● **How to complete this task**
What lines below include the word "Lemma"? Copy each one.

● **Input**
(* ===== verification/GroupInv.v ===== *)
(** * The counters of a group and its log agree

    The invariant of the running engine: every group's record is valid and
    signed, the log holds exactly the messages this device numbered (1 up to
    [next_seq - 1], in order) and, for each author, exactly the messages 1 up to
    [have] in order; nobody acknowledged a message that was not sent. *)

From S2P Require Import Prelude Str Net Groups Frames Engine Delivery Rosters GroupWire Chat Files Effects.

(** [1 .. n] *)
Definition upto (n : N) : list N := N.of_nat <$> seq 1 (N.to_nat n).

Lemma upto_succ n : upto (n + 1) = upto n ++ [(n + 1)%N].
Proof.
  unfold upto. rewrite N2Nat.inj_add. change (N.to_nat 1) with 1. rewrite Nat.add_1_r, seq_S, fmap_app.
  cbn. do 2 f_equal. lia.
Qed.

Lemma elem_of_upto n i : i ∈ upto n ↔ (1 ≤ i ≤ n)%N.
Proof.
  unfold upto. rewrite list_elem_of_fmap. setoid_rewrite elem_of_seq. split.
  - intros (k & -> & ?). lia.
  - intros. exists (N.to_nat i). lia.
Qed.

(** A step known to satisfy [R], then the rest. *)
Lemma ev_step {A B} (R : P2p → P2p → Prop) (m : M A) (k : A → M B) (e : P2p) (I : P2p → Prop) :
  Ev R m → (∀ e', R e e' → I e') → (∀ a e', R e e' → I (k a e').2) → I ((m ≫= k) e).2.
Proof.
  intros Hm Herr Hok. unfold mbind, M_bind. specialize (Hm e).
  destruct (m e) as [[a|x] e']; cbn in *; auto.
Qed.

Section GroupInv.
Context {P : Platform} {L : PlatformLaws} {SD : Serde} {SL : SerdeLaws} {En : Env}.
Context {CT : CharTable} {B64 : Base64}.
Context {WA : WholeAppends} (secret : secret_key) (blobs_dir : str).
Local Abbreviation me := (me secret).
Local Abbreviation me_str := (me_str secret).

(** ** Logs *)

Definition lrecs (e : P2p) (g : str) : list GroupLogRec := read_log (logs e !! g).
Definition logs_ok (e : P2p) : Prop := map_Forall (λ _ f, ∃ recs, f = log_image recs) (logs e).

● **Solved exercise**
Lemma upto_succ n : upto (n + 1) = upto n ++ [(n + 1)%N].
Lemma elem_of_upto n i : i ∈ upto n ↔ (1 ≤ i ≤ n)%N.
Lemma ev_step {A B} (R : P2p → P2p → Prop) (m : M A) (k : A → M B) (e : P2p) (I : P2p → Prop) :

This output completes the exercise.